According to central banker Yannis Stournaras, who is also an ECB Governing Council member, Frankfurt will not take a tough stance toward Greece over the waiver. Speaking to Kathimerini, he says that just as the ECB will continue to buy Greek bonds through the PEPP, so it will insist on the waiver. “The two go together,” he says, adding that the extension beyond June “is important for Greek banks as it concerns the smooth implementation of monetary policy.”
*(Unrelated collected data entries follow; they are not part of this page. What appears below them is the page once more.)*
Lemma unauthentic_inert_witness :
  data_or_close example_forged /\
  @effect toy example_env "mallory" example_forged example_receiver
    (@routeDatagram toy toyKEM false example_env "mallory" example_forged example_receiver).1.
Proof.
  assert (Hd : data_or_close example_forged) by (left; vm_compute; reflexivity). split; [exact Hd|].
  exact (unauthentic_inert toy toy_laws toyKEM false example_env "mallory" example_forged example_receiver _ _
    Hd (surjective_pairing _)).
Defined.


(** The first fragment of a hello, at an endpoint under pressure. *)
Definition example_first : DatagramHandshakeHeader :=
  mkDatagramHandshakeHeader (mkDatagramHeader DatagramFrameHandshake 0 0 0) 77 MessageTypeClientHello 0 40 90 [].

Lemma cookie_gate_witness :
  let e := example_receiver <| ep_highWater := 0 |> in
  exists retry ck, len retry = 54 /\ ParseDatagramRetry retry = Ok (77, ck) /\
    (@routeDatagram toy toyKEM false example_env "b" (wire_DatagramHandshake example_first (replicate 40 2)) e).1
    = e <| ep_sent := [(retry, "b"%string)] |>.
Proof.
  intros e.
  destruct (cookie_gate toy toyKEM false example_env "b" (wire_DatagramHandshake example_first (replicate 40 2)) e
    example_first (replicate 40 2)) as (retry & ck & Hl & Hp & Hr & _).
  - apply is_bytesb_ok. reflexivity.
  - reflexivity.
  - vm_compute. reflexivity.
  - reflexivity.
  - reflexivity.
  - reflexivity.
  - vm_compute. split; [discriminate|reflexivity].
  - exists retry, ck. split; [exact Hl|split; [exact Hp|]]. rw Hr Hl. reflexivity.
Defined.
Most analysts also expect the extension of the waiver. “We believe it is possible, given that a potential extension of the waiver would be important for Greece’s smooth transition into the asset purchasing program, and in order to avoid any repercussions from the conclusion of the pandemic emergency purchase program (PEPP),” Nondas Nicolaides, vice president and senior credit officer at Moody’s Investors Service, tells Kathimerini. “In the more unlikely event that the ECB chooses a hard line stance, then the above funding options would be available to Greek banks.”
Cristina Torrella, senior director on, financial institutions at Fitch Ratings is more cautious. “We believe that support from ECB for European sovereign and banks, including Greek, will be gradually removed to avoid any cliff effects. Greek banks are indeed benefitting from funding from ECB (in particular, the TLTRO-III) and its liquidity position is also supported by the waiver on government bonds,” she says.
“However, we also acknowledge that the banks’ funding and liquidity profiles have improved in recent years, supported by structural growth in deposits and better access to markets. Also, the Greek banks need to build large amounts of unsecured debt in the next years in order to meet the resolution requirements (i.e. MREL),” notes Torrella.